先日、軽井沢の「星野温泉」で有名な星野氏がTVで、サービス業のサービスについて面白い話をしていましたのでご紹介します。

彼によると、欧州で発達したサービス業の原点は、王様と召使いの関係で、欧州のサービスは、あなた(客)が王様で、あなたの言うことは何でも致します、というのが原点だそうです。

しかるに、日本の「おもてなし」というのは、お客様の「ほんの少し前」を先読みして、さりげなくおもてなしをすることが、日本のサービスの本質だそうです。これはある意味で大変実行するのは難しく、やり過ぎれば、客からはうざったいと思われ、やらなければ気が利かないとなります。それを考え抜いた上でさりげなくやるのが、日本のサービス(おもてなし)だそうです。

そこまで考えて、現在は欧州の客に、まずは、日本のおもてなしの神髄を知ってもらい、そこから、日本のサービスが最高であるという情報発信を、アジアのお客にも知ってもらうという計画を立てているという話でした。

いずれにしても、客を大切に扱う、大切に思うということは当然サービス業の原点で、その点、日本では色々な意味で、お客のもてなしについては、他国よりも優れた文化を持っているはずです。

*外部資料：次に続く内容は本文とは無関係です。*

Record ToolRun := {
  cl_line : nat; cl_id : JVal; cl_key : option Str; cl_cancel : bool; cl_client_cancelled : bool; cl_aborted : bool; cl_submitted : option TaskId; cl_phase : ToolPhase
}.
Definition call_with_flags (cancel client aborted : bool) (c : ToolRun) : ToolRun :=
  {| cl_line := cl_line c; cl_id := cl_id c; cl_key := cl_key c; cl_cancel := cancel; cl_client_cancelled := client; cl_aborted := aborted; cl_submitted := cl_submitted c; cl_phase := cl_phase c |}.
Definition call_with_task (tid : TaskId) (c : ToolRun) : ToolRun :=
  {| cl_line := cl_line c; cl_id := cl_id c; cl_key := cl_key c; cl_cancel := cl_cancel c; cl_client_cancelled := cl_client_cancelled c; cl_aborted := cl_aborted c; cl_submitted := Some tid; cl_phase := cl_phase c |}.
Definition call_with_phase (p : ToolPhase) (c : ToolRun) : ToolRun :=
  {| cl_line := cl_line c; cl_id := cl_id c; cl_key := cl_key c; cl_cancel := cl_cancel c; cl_client_cancelled := cl_client_cancelled c; cl_aborted := cl_aborted c; cl_submitted := cl_submitted c; cl_phase := p |}.
Definition call_silenced (c : ToolRun) : bool := cl_client_cancelled c || cl_aborted c.

(** Where the reader is between two holds of a lock. *)
Inductive Reader :=
| RdIdle | RdForget (key : Str) (rq : RpcRequest) | RdCheck (key : Str) (tc : ToolCall) | RdRegister (tc : ToolCall) | RdList (seq : N) (tc : ToolCall)
| RdLook (key : Str) | RdTask (key : Str) (seq : N) | RdSearch (key : Str) | RdClosed.

(** A cancellation asked of the master: the request it is for, the task, and whether the call
    was in flight; if not, the master is asked first whether the task is still active. *)
Record Cancel := { ca_key : Str; ca_task : TaskId; ca_in_flight : bool }.

Record Server := {
  sv_lines : list Str; sv_reader : Reader; sv_calls : gmap N ToolRun; sv_in_flight : gmap Str N; sv_completed : list (Str * TaskId);
  sv_active : gset N; sv_next : N; sv_out : list (nat * JsonRpcResponse); sv_cancels : list Cancel
}.
Definition server_new : Server :=
  {| sv_lines := []; sv_reader := RdIdle; sv_calls := ∅; sv_in_flight := ∅; sv_completed := []; sv_active := ∅; sv_next := 1; sv_out := []; sv_cancels := [] |}.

京都にある日本政府の迎賓館の建物や庭自身が大変立派な「おもてなし」舞台でもあり、更に、料理や花や、美術品(書画骨董等)まで、徹底したおもてなしが出来る体制になっています。

要約すれば、そうやって、相手(お客)に誠心誠意尽くした上で得られた信用や喜びは、何ものにも代え難い宝物です。それが真の「利益」ではないでしょうか。

早い話が、一般的に、物作りにしても、物売りにしても、要は「自分の作った物が良いから買って下さい」という話が一般的で、客が何をほしがっているのかは二の次で、自分のものを売るのに一生懸命です。これでは、通り一遍のセールスマン、セールスウーマンでしかありません。

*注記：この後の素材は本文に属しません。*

(** The integer [n] for which [n / 10] is nearest to the exact value
    [m * 2^e], the larger one at a tie. *)
Definition nearest_tenths (m : positive) (e : Z) : Z :=
  if 0 <=? e then 10 * Zpos m * 2 ^ e
  else (20 * Zpos m + 2 ^ (- e)) / 2 ^ (1 - e).

(** [n] tenths printed with one decimal. *)
Definition one_decimal (n : Z) : string :=
  Z_to_string (n / 10) ++ "." ++ Z_to_string (n mod 10).

(** [x.toFixed(1)] for [x] below 10^21 in magnitude, and for NaN;
    [None] for the larger values, which are printed as [String(x)]
    prints them. *)
Definition toFixed1 (x : number) : option string :=
  match x with
  | S754_nan => Some "NaN"
  | S754_infinity _ => None
  | S754_zero _ => Some "0.0"
  | S754_finite s m e =>
      if 10 ^ 21 <=? Zpos m * 2 ^ e then None
      else Some ((if s then "-" else "") ++ one_decimal (nearest_tenths m e))
  end.

(** ** More of the host

    Two more built-ins of the engine: the text of a Date in the en-US
    locale, which depends on the time zone, and
    [String.prototype.trim]. *)
Inductive dateStyle :=
  | MonthYear   (* { year: 'numeric', month: 'short' } *)
  | MonthDay.   (* { month: 'short', day: 'numeric' } *)

Class Builtins := {
  toLocaleDateString : Date -> dateStyle -> string;
  trim : string -> string
}.

(** A string-or-null value is truthy unless it is [null] or empty. *)
Definition truthy (v : option string) : bool :=
  match v with
  | Some (String _ _) => true
  | _ => false
  end.

(** [new Date(v)] on a string-or-null value; [new Date(null)] is the
    epoch. *)
Definition Date_of `{Host} (v : option string) : Date :=
  match v with
  | Some s => newDate s
  | None => Some 0
  end.

(** [array.slice(-n)]: the last [n] elements. *)
Definition slice_last {A} (n : nat) (l : list A) : list A := drop (length l - n) l.

(** ** The analytics panels

    [SimpleAnalytics]; [monthlyData], [cumulativeData], [ratingData]
    and [wordCloudData] are the same in [AdvancedAnalytics]. *)
Module SimpleAnalytics.

Definition month_of `{Host} `{Builtins} (item : entry) : string :=
  toLocaleDateString (Date_of (dateRead item)) MonthYear.

(** The rows [{ month, count }], as pairs. *)
Definition monthlyData `{Host} `{Builtins} (data : list entry) : list (string * jsvalue) :=
  let monthCounts :=
    fold_left (fun monthCounts item => count_key monthCounts (month_of item))
              (List.filter (fun item => truthy (dateRead item)) data) [] in
  slice_last 12 (Object_entries monthCounts).

(** [new Date(a.dateRead) - new Date(b.dateRead)]: the difference of
    the two time values, of which the sort reads the sign; NaN, from
    an invalid Date, counts as +0 there. *)
Definition date_minus `{Host} (a b : entry) : Z :=
  match Date_of (dateRead a), Date_of (dateRead b) with
  | Some ta, Some tb => ta - tb
  | _, _ => 0
  end.

Definition sortedData `{Host} (data : list entry) : list entry :=
  array_sort date_minus (List.filter (fun item => truthy (dateRead item)) data).

Record point := {
  point_date : string;
  point_cumulative : Z;
  point_title : string
}.

(** The [map] over [sortedData], with the counter it increments. *)
Fixpoint running `{Host} `{Builtins} (cumulative : Z) (items : list entry) : list point :=
  match items with
  | [] => []
  | item :: rest =>
      let cumulative := cumulative + 1 in
      {| point_date := toLocaleDateString (Date_of (dateRead item)) MonthDay;
         point_cumulative := cumulative;
         point_title := title item |} :: running cumulative rest
  end.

人生の中で、常に他人のために一生懸命尽くして(奉仕の精神)生きてこそ、それがいつかは自分に跳ね返ってくる。それが一生懸命仕事をした結果ついてくる、自分に対する真の「利益」と考えれば、自ずと金も人もついてくるというものです。

自己主張をするのは結構ですが、まずは色々死ぬほど努力をしてみてから、自分にとっての真の利益とはなにかを考えて見て下さい。

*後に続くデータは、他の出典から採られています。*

Lemma NilZero_digits (d : Decimal.uint) :
  let text := list_ascii_of_string (NilZero.string_of_uint d) in
  text <> [] /\ Forall decimal_digit text
  /\ radix_digits 10 0 text = Some (Z.of_uint d).
Proof.
  destruct d;
    try (split; [ done | split;
           [ apply (string_of_uint_digits (_ _))
           | rewrite uint_value_of_uint; apply (radix_digits_uint (_ _)) ] ]).
  repeat split; [ done | repeat constructor; apply N.leb_le; reflexivity ].
Qed.

Lemma decimal_digit_visible (c : ascii) : decimal_digit c -> visible c.
Proof. unfold decimal_digit, visible. lia. Qed.

Lemma Forall_last {A} (P : A -> Prop) (l : list A) (x : A) :
  Forall P l -> last l = Some x -> P x.
Proof.
  intros Hall Hlast. apply last_Some in Hlast as [body ->].
  apply Forall_app in Hall as [_ Hx]. by apply Forall_inv in Hx.
Qed.

Lemma trim_all_visible (text : list ascii) :
  Forall visible text -> trim text = text.
Proof.
  intros Hall. destruct text as [ | c text]; [ done | ].
  destruct (last_is_Some (c :: text)) as [_ [final Hfinal]]; [ done | ].
  eapply trim_visible; [ done | exact Hfinal | by apply Forall_inv in Hall | ].
  by eapply Forall_last.
Qed.

(** Every character of a numeral is visible. *)
Lemma toString_trim (x : Z) :
  trim (list_ascii_of_string (toString x)) = list_ascii_of_string (toString x).
Proof.
  apply trim_all_visible. unfold toString, NilZero.string_of_int.
  destruct (Z.to_int x) as [d | d]; destruct (NilZero_digits d) as (_ & Hdigits & _).
  - eapply Forall_impl; [ exact Hdigits | apply decimal_digit_visible ].
  - cbn [list_ascii_of_string]. constructor.
    + split; apply N.leb_le; reflexivity.
    + eapply Forall_impl; [ exact Hdigits | apply decimal_digit_visible ].
Qed.

(** [BigInt(x.toString())] is [x]. *)
Lemma BigInt_toString (x : Z) : BigInt (toString x) = Ok x.
Proof.
  unfold BigInt. rewrite toString_trim.
  assert (integer_literal (list_ascii_of_string (toString x)) = Some x) as ->; [ | done ].
  rewrite <- (DecimalZ.of_to x) at 2. unfold toString, NilZero.string_of_int, Z.of_int.
  destruct (Z.to_int x) as [d | d]; destruct (NilZero_digits d) as (Hne & Hdigits & Hvalue).
  - by rewrite integer_literal_digits.
  - cbn [list_ascii_of_string integer_literal]. cbn [Ascii.eqb Bool.eqb].
    unfold digits_value.
    destruct (list_ascii_of_string (NilZero.string_of_uint d)); [ done | ].
    by rewrite Hvalue.
Qed.

End BigIntFacts.

(** The text left by [strip_all] starts with no code point of the table. *)
Lemma strip_length (prefix : list N) (text rest : list ascii) :
  strip prefix text = Some rest -> length text = length prefix + length rest.
Proof.
  revert text. induction prefix as [ | b prefix IH]; intros text; cbn [strip].
  - by intros [= ->].
  - destruct text as [ | c text]; [ done | ]. case_match; [ | done ].
    intros Hrest. apply IH in Hrest. simpl. lia.
Qed.

Lemma strip_any_shorter (table : list (list N)) (text rest : list ascii) :
  Forall (fun prefix => prefix <> []) table ->
  strip_any table text = Some rest -> length rest < length text.
Proof.
  unfold strip_any. induction 1 as [ | prefix table Hprefix _ IH]; [ done | ].
  cbn [omap list_omap]. destruct (strip prefix text) as [rest' | ] eqn:Hstrip.
  - intros [= ->]. apply strip_length in Hstrip.
    destruct prefix; [ done | ]. simpl in Hstrip. lia.
  - exact IH.
Qed.

Lemma strip_all_done (table : list (list N)) (steps : nat) : forall text,
  Forall (fun prefix => prefix <> []) table ->
  length text <= steps ->
  strip_any table (strip_all table steps text) = None.
Proof.
  induction steps as [ | steps IH]; intros text Htable Hlen.
  - destruct text; [ | simpl in Hlen; lia ]. cbn [strip_all].
    unfold strip_any. induction Htable as [ | prefix table Hprefix _ IHt]; [ done | ].
    cbn [omap list_omap]. by destruct prefix.
  - cbn [strip_all]. destruct (strip_any table text) as [rest | ] eqn:Hstrip; [ | done ].
    apply IH; [ done | ]. apply strip_any_shorter in Hstrip; [ lia | done ].
Qed.

(** [BigInt('0x' + h)] as the hash computes it is [BigInt] of that string,
    for every [h] free of white space. *)
Lemma radix_digits_hex (s : string) (acc : Z) :
  radix_digits 16 acc (list_ascii_of_string s) = hex_digits acc s.
Proof.
  revert acc. induction s as [ | c s IH]; intros acc; [ done | ].
  cbn [list_ascii_of_string radix_digits hex_digits].
  destruct (hex_digit c) as [d | ] eqn:Hd; [ | done ].
  apply hex_digit_range in Hd. by rewrite (proj2 (Z.ltb_lt d 16)), IH by lia.
Qed.

Lemma BigInt_0x_BigInt (h : string) :
  Forall visible (list_ascii_of_string h) ->
  BigInt ("0x" ++ h) = BigInt_0x h.
Proof.
  intros Hvisible. unfold BigInt, BigInt_0x.
  change (list_ascii_of_string ("0x" +:+ h))
    with ("0"%char :: "x"%char :: list_ascii_of_string h).
  rewrite trim_all_visible
    by (repeat (constructor; [ split; apply N.leb_le; reflexivity | ]); done).
  cbn [integer_literal Ascii.eqb Bool.eqb orb]. unfold digits_value.
  destruct h as [ | c h]; [ done | ].
  cbn [list_ascii_of_string]. change (c :: list_ascii_of_string h)
    with (list_ascii_of_string (String c h)).
  rewrite radix_digits_hex. by destruct (hex_digits 0 (String c h)).
Qed.

(** ** [convertStringArrayToBigIntArray] *)

Section Conversion.


Lemma convert_values (signals : list string) (xs : list Z) :
  convertStringArrayToBigIntArray (Str <$> signals) = Normal xs
  <-> Forall2 (fun s x => BigInt s = Ok x) signals xs.
Proof.
  revert xs. induction signals as [ | s signals IH]; intros xs; cbn.
  - split; [ intros [= <-]; constructor | by inversion 1 ].
  - destruct (BigInt s) as [x | e] eqn:Hs; cbn.
    + destruct (convertStringArrayToBigIntArray (Str <$> signals)) as [xs' | e'] eqn:Hrest; cbn.
      * split.
        -- intros [= <-]. constructor; [ done | by apply IH ].
        -- inversion 1 as [ | ? y ? ys Hy Hys]; subst.
           apply IH in Hys. rewrite Hs in Hy. by simplify_eq.
      * split; [ done | ].
        inversion 1 as [ | ? y ? ys Hy Hys]; subst. by apply IH in Hys.
    + split; [ done | ]. inversion 1; congruence.
Qed.

Lemma convert_completes (signals : list string) :
  completes (convertStringArrayToBigIntArray (Str <$> signals)) = true
  <-> Forall (fun s => accepted s = true) signals.
Proof.
  unfold accepted. induction signals as [ | s signals IH]; cbn.
  - split; [ constructor | done ].
  - rewrite Forall_cons, <- IH. destruct (BigInt s) as [x | e]; cbn.
    + destruct (convertStringArrayToBigIntArray (Str <$> signals)); cbn; tauto.
    + split; [ done | by intros [? _] ].
Qed.


(** X2. [convertStringArrayToBigIntArray] reads back what [toString]
    prints: on the decimal strings of a list of integers, negative ones and
    zero included, it does not throw and returns these integers in order. *)
Theorem convertStringArrayToBigIntArray_toString (xs : list Z) :
  convertStringArrayToBigIntArray (Str <$> (toString <$> xs)) = Normal xs.
Proof.
  apply convert_values. induction xs as [ | x xs IH]; constructor; [ | done ].
  apply BigInt_toString.
Qed.

End Conversion.

(** ** [generateWitness] *)

Section WitnessFacts.
Context {hash : JsSha256} {util : PcdUtil}.







End WitnessFacts.

Section WitnessClaims.
Context {hash : JsSha256} {util : PcdUtil}.
Context {package : TicketPCDPackage} {proofs : TicketPCDProof}.

(** With two rows in [pi_b], what is left is the encoder and the
    conversion of its signals. *)
Lemma generateWitness_rows (pcd : ZKEdDSAEventTicketPCD) :
  2 <= length (pi_b (proof pcd)) ->
  generateWitness pcd
  = (signals ← completed (publicSignalsFromClaim (claim pcd));
     xs ← convertStringArrayToBigIntArray signals;
     mret ([ {| _pA := take 2 (pi_a (proof pcd));
                _pB := map (@rev string) (take 2 (pi_b (proof pcd)));
                _pC := take 2 (pi_c (proof pcd));
                _pubSignals := xs |} ],
           {| _pA := take 2 (pi_a (proof pcd));
              _pB := map (@rev string) (take 2 (pi_b (proof pcd)));
              _pC := take 2 (pi_c (proof pcd));
              _pubSignals := xs |})).
Proof.
  intros Hlen. unfold generateWitness.
  destruct (pi_b (proof pcd)) as [ | row0 [ | row1 rows]]; [ simpl in Hlen; lia .. | ].
  reflexivity.
Qed.

Lemma generateWitness_no_row (pcd : ZKEdDSAEventTicketPCD) :
  length (pi_b (proof pcd)) < 2 ->
  generateWitness pcd
  = Abrupt (TypeError "Cannot read properties of undefined (reading 'slice')").
Proof.
  intros Hlen. unfold generateWitness.
  destruct (pi_b (proof pcd)) as [ | row0 [ | row1 rows]]; [ done | done | ].
  simpl in Hlen. lia.
Qed.

Lemma publicSignalsFromClaim_exceeds (c : ZKEdDSAEventTicketPCDClaim) :
  ~ allowlist_fits (validEventIds c) ->
  publicSignalsFromClaim c
  = Throw (too_many_validEventIds (length (default [] (validEventIds c)))).
Proof.
  intros Hfit. rewrite publicSignalsFromClaim_eq. unfold allowlist_fits in Hfit.
  case_decide; [ done | lia ].
Qed.

(** When [generateWitness] returns, and what. *)
Lemma generateWitness_Normal (pcd : ZKEdDSAEventTicketPCD)
    (log : list Witness) (w : Witness) :
  generateWitness pcd = Normal (log, w)
  <-> 2 <= length (pi_b (proof pcd))
      /\ allowlist_fits (validEventIds (claim pcd))
      /\ Forall2 (fun s x => BigInt s = Ok x)
           (PublicSignalVector (claim pcd)) (_pubSignals w)
      /\ _pA w = take 2 (pi_a (proof pcd))
      /\ _pB w = map (@rev string) (take 2 (pi_b (proof pcd)))
      /\ _pC w = take 2 (pi_c (proof pcd))
      /\ log = [w].
Proof.
  destruct (decide (2 <= length (pi_b (proof pcd)))) as [Hlen | Hlen];
    [ | rewrite generateWitness_no_row by lia; split; [ done | tauto ] ].
  rewrite generateWitness_rows by done.
  destruct (decide (allowlist_fits (validEventIds (claim pcd)))) as [Hfit | Hfit];
    [ | rewrite publicSignalsFromClaim_exceeds by done; split; [ done | tauto ] ].
  rewrite publicSignalsFromClaim_fits by done. cbn [completed mbind completion_bind].
  destruct (convertStringArrayToBigIntArray (Str <$> PublicSignalVector (claim pcd)))
    as [xs | e] eqn:Hxs.
  - apply convert_values in Hxs. cbn [mret completion_ret]. split.
    + intros [= <- <-]. by repeat split.
    + intros (_ & _ & Hw & HA & HB & HC & ->). destruct w as [pA pB pC signals].
      cbn [_pA _pB _pC _pubSignals] in *. subst pA pB pC.
      assert (signals = xs) as ->; [ | done ].
      clear -Hxs Hw. revert signals Hw.
      induction Hxs as [ | s x ss xs Hx _ IH]; intros signals Hw;
        inversion Hw as [ | ? y ? ys Hy Hys]; subst; [ done | ].
      rewrite Hx in Hy. injection Hy as <-. f_equal. by apply IH.
  - split; [ done | ]. intros (_ & _ & Hw & _).
    apply convert_values in Hw. congruence.
Qed.



Lemma Forall2_BigInt_toString (xs ys : list Z) :
  Forall2 (fun s x => BigInt s = Ok x) (toString <$> xs) ys -> ys = xs.
Proof.
  revert ys. induction xs as [ | x xs IH]; intros ys; inversion 1 as [ | ? y ? ys' Hy Hys];
    subst; [ done | ].
  rewrite BigInt_toString in Hy. injection Hy as <-. f_equal. by apply IH.
Qed.




Lemma verifyProofFrontend_true (_pcd : SerializedPCD) (address : string) :
  (verifyProofFrontend _pcd address).2 = RetBool true -> checks_succeed _pcd address.
Proof.
  unfold verifyProofFrontend, isETHBerlinPublicKey, checks_succeed.
  destruct (verify (deserialize _pcd)); simpl; [ | done ].
  repeat case_bool_decide; simpl; try done; tauto.
Qed.

(** X6. A witness made from a PCD that [verifyProofFrontend] accepts for
    [address] has the two halves of the ETHBerlin key in signals 13 and 14
    and the address in signal 37, each as the integer [hexToBigInt] gives. *)
Theorem verified_witness (_pcd : SerializedPCD) (address : string)
    (log : list Witness) (w : Witness) :
  (verifyProofFrontend _pcd address).2 = RetBool true ->
  generateWitness (deserialize _pcd) = Normal (log, w) ->
  _pubSignals w !! 13
  = Some (hexToBigInt "1ebfb986fbac5113f8e2c72286fe9362f8e7d211dbc68227a468d7b919e75003")
  /\ _pubSignals w !! 14
     = Some (hexToBigInt "10ec38f11baacad5535525bbe8e343074a483c051aa1616266f3b1df3fb7d204")
  /\ _pubSignals w !! 37 = Some (hexToBigInt address).
Proof.
  intros Hchecks Hw. apply verifyProofFrontend_true in Hchecks as (_ & [HX HY] & Hmark).
  apply generateWitness_Normal in Hw as (_ & Hfit & Hxs & _).
  destruct (PublicSignalVector_tail _ Hfit) as (_ & _ & H37).
  assert (forall i x,
             PublicSignalVector (claim (deserialize _pcd)) !! i = Some (toString x) ->
             _pubSignals w !! i = Some x) as Hslot.
  { intros i x Hi. destruct (Forall2_lookup_l _ _ _ _ _ Hxs Hi) as (y & -> & Hy).
    rewrite BigInt_toString in Hy. by injection Hy as <-. }
  repeat split; apply Hslot.
  - by rewrite <- HX.
  - by rewrite <- HY.
  - by rewrite <- Hmark.
Qed.

End WitnessClaims.

(** ** More on the encoder *)



Lemma toString_inj (x y : Z) : toString x = toString y -> x = y.
Proof.
  intros Hxy. pose proof (BigInt_toString x) as Hx.
  rewrite Hxy, BigInt_toString in Hx. by injection Hx.
Qed.

#[global] Instance Str_inj : Inj (=) (=) Str.
Proof. by intros s1 s2 [= ->]. Qed.

Section EncoderMore.
Context {hash : JsSha256} {util : PcdUtil}.

Lemma big_endian_snoc (bs : list Z) (b : Z) :
  big_endian (bs ++ [b]) = (256 * big_endian bs + b)%Z.
Proof. unfold big_endian. by rewrite fold_left_app. Qed.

先にこの「利益」という考え方は「環境問題」とも深く関わり合いがあるといいましたが、単純に考えて、「環境問題」の本質は「経済活動」の裏返しというべきものです。その双方を天秤にかけて、いわゆる社会にとって、あるいは自分にとって、「利益」となる「環境問題」の解決方法は何かと問えば、自ずと「利益」とは何かを規定出来ないと、問題解決は出来ません。謎解きのような話になりましたが、「利益」とはそのくらい奥の深いもののはずです。